'''

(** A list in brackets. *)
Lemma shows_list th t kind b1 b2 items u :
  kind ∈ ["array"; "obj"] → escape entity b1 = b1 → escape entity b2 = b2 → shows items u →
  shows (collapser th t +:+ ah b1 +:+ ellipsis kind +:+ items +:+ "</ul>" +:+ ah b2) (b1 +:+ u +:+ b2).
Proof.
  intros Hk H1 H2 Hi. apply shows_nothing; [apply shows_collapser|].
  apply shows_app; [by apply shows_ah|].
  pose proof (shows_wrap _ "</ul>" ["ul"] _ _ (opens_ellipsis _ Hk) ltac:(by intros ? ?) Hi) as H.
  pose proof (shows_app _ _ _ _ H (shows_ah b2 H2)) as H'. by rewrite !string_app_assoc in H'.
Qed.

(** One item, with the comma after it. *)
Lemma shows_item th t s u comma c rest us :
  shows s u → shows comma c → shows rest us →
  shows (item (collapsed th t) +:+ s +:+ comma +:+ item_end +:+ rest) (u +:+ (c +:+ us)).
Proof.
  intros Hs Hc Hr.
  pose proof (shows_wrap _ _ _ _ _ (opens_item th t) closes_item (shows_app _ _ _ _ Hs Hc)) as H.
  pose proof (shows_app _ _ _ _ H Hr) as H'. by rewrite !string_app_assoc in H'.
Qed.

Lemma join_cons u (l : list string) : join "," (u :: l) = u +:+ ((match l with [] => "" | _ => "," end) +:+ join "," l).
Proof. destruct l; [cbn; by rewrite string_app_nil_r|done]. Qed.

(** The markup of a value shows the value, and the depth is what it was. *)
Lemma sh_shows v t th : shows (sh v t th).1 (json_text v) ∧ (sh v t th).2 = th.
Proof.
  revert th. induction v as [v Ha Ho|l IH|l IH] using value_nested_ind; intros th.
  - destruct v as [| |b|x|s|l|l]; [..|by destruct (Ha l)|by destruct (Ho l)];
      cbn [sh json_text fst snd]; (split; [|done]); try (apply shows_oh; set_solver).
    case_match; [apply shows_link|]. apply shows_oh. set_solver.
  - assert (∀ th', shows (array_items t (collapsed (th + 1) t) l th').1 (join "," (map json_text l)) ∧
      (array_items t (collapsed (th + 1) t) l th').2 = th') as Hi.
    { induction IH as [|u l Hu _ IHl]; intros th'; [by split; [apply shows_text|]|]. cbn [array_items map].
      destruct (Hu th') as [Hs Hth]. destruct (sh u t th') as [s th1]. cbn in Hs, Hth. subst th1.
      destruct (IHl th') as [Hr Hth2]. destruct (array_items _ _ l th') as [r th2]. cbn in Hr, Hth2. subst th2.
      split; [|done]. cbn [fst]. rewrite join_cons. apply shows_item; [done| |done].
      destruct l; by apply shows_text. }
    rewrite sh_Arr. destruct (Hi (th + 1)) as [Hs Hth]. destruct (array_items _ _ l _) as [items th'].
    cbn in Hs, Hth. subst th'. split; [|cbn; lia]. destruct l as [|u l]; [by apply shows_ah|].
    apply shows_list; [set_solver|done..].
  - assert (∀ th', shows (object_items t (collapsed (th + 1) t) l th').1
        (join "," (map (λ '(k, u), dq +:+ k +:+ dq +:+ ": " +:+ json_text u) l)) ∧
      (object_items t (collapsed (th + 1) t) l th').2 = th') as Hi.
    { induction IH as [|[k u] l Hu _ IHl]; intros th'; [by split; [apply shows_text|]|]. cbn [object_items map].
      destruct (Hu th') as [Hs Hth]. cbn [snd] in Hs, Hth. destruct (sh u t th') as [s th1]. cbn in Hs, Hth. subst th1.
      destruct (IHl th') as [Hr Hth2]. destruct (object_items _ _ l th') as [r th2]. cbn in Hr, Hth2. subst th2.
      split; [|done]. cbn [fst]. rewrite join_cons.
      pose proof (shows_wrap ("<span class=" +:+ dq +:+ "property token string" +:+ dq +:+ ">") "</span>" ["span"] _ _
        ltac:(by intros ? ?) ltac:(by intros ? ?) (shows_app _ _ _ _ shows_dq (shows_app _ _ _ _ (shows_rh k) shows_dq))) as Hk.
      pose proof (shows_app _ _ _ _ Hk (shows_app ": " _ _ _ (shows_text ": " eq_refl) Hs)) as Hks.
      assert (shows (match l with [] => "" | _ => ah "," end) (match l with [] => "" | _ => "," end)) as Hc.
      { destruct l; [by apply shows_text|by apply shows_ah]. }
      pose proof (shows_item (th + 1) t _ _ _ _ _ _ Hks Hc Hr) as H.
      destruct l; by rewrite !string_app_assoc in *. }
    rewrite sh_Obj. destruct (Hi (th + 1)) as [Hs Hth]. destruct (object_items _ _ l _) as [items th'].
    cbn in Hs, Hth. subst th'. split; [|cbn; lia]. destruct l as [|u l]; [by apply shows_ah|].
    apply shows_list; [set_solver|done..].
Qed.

'''

* _TASK TO COMPLETE_
The full set of entries, copied exactly, is the expected answer.

* _YOUR RESPONSE_
(** A list in brackets. *)
Lemma shows_list th t kind b1 b2 items u :
  kind ∈ ["array"; "obj"] → escape entity b1 = b1 → escape entity b2 = b2 → shows items u →
  shows (collapser th t +:+ ah b1 +:+ ellipsis kind +:+ items +:+ "</ul>" +:+ ah b2) (b1 +:+ u +:+ b2).
Proof.
  intros Hk H1 H2 Hi. apply shows_nothing; [apply shows_collapser|].
  apply shows_app; [by apply shows_ah|].
  pose proof (shows_wrap _ "</ul>" ["ul"] _ _ (opens_ellipsis _ Hk) ltac:(by intros ? ?) Hi) as H.
  pose proof (shows_app _ _ _ _ H (shows_ah b2 H2)) as H'. by rewrite !string_app_assoc in H'.
Qed.

(** One item, with the comma after it. *)
Lemma shows_item th t s u comma c rest us :
  shows s u → shows comma c → shows rest us →
  shows (item (collapsed th t) +:+ s +:+ comma +:+ item_end +:+ rest) (u +:+ (c +:+ us)).
Proof.
  intros Hs Hc Hr.
  pose proof (shows_wrap _ _ _ _ _ (opens_item th t) closes_item (shows_app _ _ _ _ Hs Hc)) as H.
  pose proof (shows_app _ _ _ _ H Hr) as H'. by rewrite !string_app_assoc in H'.
Qed.

Lemma join_cons u (l : list string) : join "," (u :: l) = u +:+ ((match l with [] => "" | _ => "," end) +:+ join "," l).
Proof. destruct l; [cbn; by rewrite string_app_nil_r|done]. Qed.

(** The markup of a value shows the value, and the depth is what it was. *)
Lemma sh_shows v t th : shows (sh v t th).1 (json_text v) ∧ (sh v t th).2 = th.
Proof.
  revert th. induction v as [v Ha Ho|l IH|l IH] using value_nested_ind; intros th.
  - destruct v as [| |b|x|s|l|l]; [..|by destruct (Ha l)|by destruct (Ho l)];
      cbn [sh json_text fst snd]; (split; [|done]); try (apply shows_oh; set_solver).
    case_match; [apply shows_link|]. apply shows_oh. set_solver.
  - assert (∀ th', shows (array_items t (collapsed (th + 1) t) l th').1 (join "," (map json_text l)) ∧
      (array_items t (collapsed (th + 1) t) l th').2 = th') as Hi.
    { induction IH as [|u l Hu _ IHl]; intros th'; [by split; [apply shows_text|]|]. cbn [array_items map].
      destruct (Hu th') as [Hs Hth]. destruct (sh u t th') as [s th1]. cbn in Hs, Hth. subst th1.
      destruct (IHl th') as [Hr Hth2]. destruct (array_items _ _ l th') as [r th2]. cbn in Hr, Hth2. subst th2.
      split; [|done]. cbn [fst]. rewrite join_cons. apply shows_item; [done| |done].
      destruct l; by apply shows_text. }
    rewrite sh_Arr. destruct (Hi (th + 1)) as [Hs Hth]. destruct (array_items _ _ l _) as [items th'].
    cbn in Hs, Hth. subst th'. split; [|cbn; lia]. destruct l as [|u l]; [by apply shows_ah|].
    apply shows_list; [set_solver|done..].
  - assert (∀ th', shows (object_items t (collapsed (th + 1) t) l th').1
        (join "," (map (λ '(k, u), dq +:+ k +:+ dq +:+ ": " +:+ json_text u) l)) ∧
      (object_items t (collapsed (th + 1) t) l th').2 = th') as Hi.
    { induction IH as [|[k u] l Hu _ IHl]; intros th'; [by split; [apply shows_text|]|]. cbn [object_items map].
      destruct (Hu th') as [Hs Hth]. cbn [snd] in Hs, Hth. destruct (sh u t th') as [s th1]. cbn in Hs, Hth. subst th1.
      destruct (IHl th') as [Hr Hth2]. destruct (object_items _ _ l th') as [r th2]. cbn in Hr, Hth2. subst th2.
      split; [|done]. cbn [fst]. rewrite join_cons.
      pose proof (shows_wrap ("<span class=" +:+ dq +:+ "property token string" +:+ dq +:+ ">") "</span>" ["span"] _ _
        ltac:(by intros ? ?) ltac:(by intros ? ?) (shows_app _ _ _ _ shows_dq (shows_app _ _ _ _ (shows_rh k) shows_dq))) as Hk.
      pose proof (shows_app _ _ _ _ Hk (shows_app ": " _ _ _ (shows_text ": " eq_refl) Hs)) as Hks.
      assert (shows (match l with [] => "" | _ => ah "," end) (match l with [] => "" | _ => "," end)) as Hc.
      { destruct l; [by apply shows_text|by apply shows_ah]. }
      pose proof (shows_item (th + 1) t _ _ _ _ _ _ Hks Hc Hr) as H.
      destruct l; by rewrite !string_app_assoc in *. }
    rewrite sh_Obj. destruct (Hi (th + 1)) as [Hs Hth]. destruct (object_items _ _ l _) as [items th'].
    cbn in Hs, Hth. subst th'. split; [|cbn; lia]. destruct l as [|u l]; [by apply shows_ah|].
    apply shows_list; [set_solver|done..].
Qed.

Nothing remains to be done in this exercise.